_TASK MATERIAL_.
(* ===== verification/_CoqProject ===== *)
-Q . S2P
Prelude.v
Lattice.v
Causal.v
Json.v
Crdt.v
Storage.v
Resilience.v
Membership.v
Ring.v
Proto.v
Protocol.v
Cluster.v
CrdtCodec.v
Outbox.v
Repair.v
AntiEntropy.v
CrdtService.v
Persistence.v
Repository.v
DurableStore.v
Recovery.v
PeerClient.v
Node.v
Rpc.v
Coordination.v
Compute.v
ClusterClient.v
Startup.v
Client.v
Observability.v
Observed.v
Config.v
Chaos.v
Background.v
Benchmark.v
Telemetry.v
Security.v
Bootstrap.v
Smoke.v
Restart.v
Deploy.v
Tools.v
Definition end_allocation (self : t) (a : allocation) (committed : bool) : t :=
  if committed then mk (actor self) (frontier a) else self.

Definition allocate (self : t) (observed : option VersionVector.t) : (Dot.t * VersionVector.t) * t :=
  let a := begin_allocation self observed in
  ((dot a, frontier a), end_allocation self a true).

Definition wf (self : t) : Prop := VersionVector.wf (_frontier self).

Definition observed_wf (observed : option VersionVector.t) : Prop :=
  match observed with Some v => VersionVector.wf v | None => True end.

Lemma begin_allocation_spec c o : wf c → observed_wf o →
  let a := begin_allocation c o in
  Dot.actor (dot a) = actor c ∧
  1 ≤ Dot.counter (dot a) ∧
  VersionVector.get (_frontier c) (actor c) < Dot.counter (dot a) ∧
  VersionVector.get (frontier a) (actor c) = Dot.counter (dot a) ∧
  VersionVector.le (_frontier c) (frontier a) ∧
  (∀ v, o = Some v → VersionVector.le v (frontier a) ∧
                     VersionVector.get v (actor c) < Dot.counter (dot a)) ∧
  VersionVector.wf (frontier a).
Proof.
  intros Hc Ho. unfold begin_allocation, wf, observed_wf in *. simpl.
  set (base := match o with Some v => VersionVector.merge (_frontier c) v | None => _frontier c end).
  assert (VersionVector.wf base) as Hb by (unfold base; destruct o; auto with distsys).
  assert (VersionVector.le (_frontier c) base) as Hle.
  { destruct o; [apply VersionVector.le_merge_l|reflexivity]. }
  assert (∀ v, o = Some v → VersionVector.le v base) as Ho'.
  { intros v ->. apply VersionVector.le_merge_r. }
  assert (VersionVector.le base (VersionVector.with_dot base
            (Dot.mk (actor c) (VersionVector.get base (actor c) + 1)))) as Hw.
  { intros a. rewrite VersionVector.get_with_dot by done. simpl. case_decide; subst; lia. }
  pose proof (VersionVector.get_nonneg base (actor c) Hb).
  pose proof (Hle (actor c)).
  split_and!; [done|lia|lia| |exact (transitivity Hle Hw)|  |auto with distsys].
  - rewrite VersionVector.get_with_dot by done. simpl. rewrite decide_True by done. lia.
  - intros v E. split; [exact (transitivity (Ho' v E) Hw)|]. specialize (Ho' v E (actor c)). lia.
Qed.

(** The clock's operations as steps: what a run of the process may do with it. *)
Inductive op :=
  | Observe (version : VersionVector.t)
  | Allocate (observed : option VersionVector.t) (committed : bool).

(** The dots handed out and committed, newest first. *)
Definition step (c : t) (o : op) : t * list Dot.t :=
  match o with
  | Observe v => (snd (observe c v), [])
  | Allocate obs committed =>
      let a := begin_allocation c obs in
      (end_allocation c a committed, if committed then [dot a] else [])
  end.

Fixpoint run (c : t) (ops : list op) : t * list Dot.t :=
  match ops with
  | [] => (c, [])
  | o :: ops =>
      let '(c1, d1) := step c o in
      let '(c2, d2) := run c1 ops in
      (c2, d1 ++ d2)
  end.

Definition op_wf (o : op) : Prop :=
  match o with Observe v => VersionVector.wf v | Allocate obs _ => observed_wf obs end.

Lemma step_spec c o : wf c → op_wf o →
  let '(c', ds) := step c o in
  actor c' = actor c ∧ wf c' ∧ VersionVector.le (_frontier c) (_frontier c') ∧
  ∀ d, d ∈ ds →
    Dot.actor d = actor c ∧
    VersionVector.get (_frontier c) (actor c) < Dot.counter d ≤
      VersionVector.get (_frontier c') (actor c).
Proof.
  intros Hc Ho. destruct o as [v|obs committed]; unfold step.
  - simpl. unfold begin_observe, wf in *. simpl in *. split_and!; auto with distsys.
    + apply VersionVector.le_merge_l.
    + by intros d ?%elem_of_nil.
  - pose proof (begin_allocation_spec c obs Hc Ho) as Ha. cbv zeta in Ha.
    generalize dependent (begin_allocation c obs). intros a Ha.
    destruct Ha as (Ha & H1 & H2 & H3 & H4 & _ & H6). destruct committed; simpl.
    + split_and!; [done|done|done|]. intros d ->%list_elem_of_singleton.
      split; [done|]. lia.
    + split_and!; [done|done|reflexivity|]. by intros d ?%elem_of_nil.
Qed.

Lemma run_spec c ops : wf c → Forall op_wf ops →
  let '(c', ds) := run c ops in
  actor c' = actor c ∧ wf c' ∧ VersionVector.le (_frontier c) (_frontier c') ∧
  (∀ d, d ∈ ds →
    Dot.actor d = actor c ∧
    VersionVector.get (_frontier c) (actor c) < Dot.counter d ≤
      VersionVector.get (_frontier c') (actor c)) ∧
  StronglySorted Z.lt (Dot.counter <$> ds).
Proof.
  intros Hc Hops. revert c Hc. induction Hops as [|o ops Ho Hops IH]; intros c Hc; simpl.
  { split_and!; [done|done|reflexivity| |constructor]. by intros d ?%elem_of_nil. }
  pose proof (step_spec c o Hc Ho) as Hs. destruct (step c o) as [c1 d1] eqn:E1.
  destruct Hs as (Ha1 & Hw1 & Hle1 & Hd1). specialize (IH c1 Hw1).
  destruct (run c1 ops) as [c2 d2]. destruct IH as (Ha2 & Hw2 & Hle2 & Hd2 & Hs2).
  rewrite Ha1 in *.
  split_and!; [congruence|done|exact (transitivity Hle1 Hle2)| |].
  - intros d [Hd|Hd]%elem_of_app.
    + apply Hd1 in Hd as [? ?]. specialize (Hle2 (actor c)). split; [done|lia].
    + apply Hd2 in Hd as [? ?]. specialize (Hle1 (actor c)). split; [done|lia].
  - rewrite fmap_app. apply StronglySorted_app_2; [| |done].
    + intros x y (d & -> & Hd)%list_elem_of_fmap (d' & -> & Hd')%list_elem_of_fmap.
      apply Hd1 in Hd as [_ ?]. apply Hd2 in Hd' as [_ ?]. lia.
    + destruct o; simpl in E1; simplify_eq/=; [constructor|].
      destruct committed; repeat constructor.
Qed.

(** C4: dots are never reused.  In any run of the clock (observations of remote
    versions, committed and abandoned allocations), the dots handed out and
    committed all belong to the clock's actor and carry strictly increasing
    counters, above everything the clock had seen, and the frontier never moves
    backwards. *)
Theorem clock_dots_unique c ops :
  wf c → Forall op_wf ops →
  let '(c', ds) := run c ops in
  VersionVector.le (_frontier c) (_frontier c') ∧
  StronglySorted Z.lt (Dot.counter <$> ds) ∧
  (∀ d, d ∈ ds → Dot.actor d = actor c ∧
     VersionVector.get (_frontier c) (actor c) < Dot.counter d).
Proof.
  intros Hc Hops. pose proof (run_spec c ops Hc Hops) as H.
  destruct (run c ops) as [c' ds]. destruct H as (_ & _ & Hle & Hd & Hs).
  split_and!; [done|done|]. intros d Hin. apply Hd in Hin as [??]. split; [done|lia].
Qed.

Definition sample_actor : CausalActor.t := CausalActor.mk "n1" 3.
Definition sample_ops : list op :=
  [Allocate None true; Observe (VersionVector.build {[sample_actor := 7]});
   Allocate None false; Allocate (Some (VersionVector.build {[CausalActor.mk "n2" 1 := 4]})) true].

Lemma clock_dots_unique_witness :
  (run (init sample_actor) sample_ops).2 = [Dot.mk sample_actor 1; Dot.mk sample_actor 8] ∧
  StronglySorted Z.lt (Dot.counter <$> (run (init sample_actor) sample_ops).2).
Proof.
  split; [vm_compute; reflexivity|].
  pose proof (clock_dots_unique (init sample_actor) sample_ops) as H.
  destruct (run (init sample_actor) sample_ops) as [c' ds]. apply H.
  - apply (bool_decide_unpack _). vm_compute. exact I.
  - repeat constructor; apply (bool_decide_unpack _); vm_compute; exact I.
Defined.
End CausalClock.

_YOUR INSTRUCTIONS_. Copy out, from the material above, each line in which the string "handed" is found.

_OUTPUT OF THE TASK_.
(** The dots handed out and committed, newest first. *)
    versions, committed and abandoned allocations), the dots handed out and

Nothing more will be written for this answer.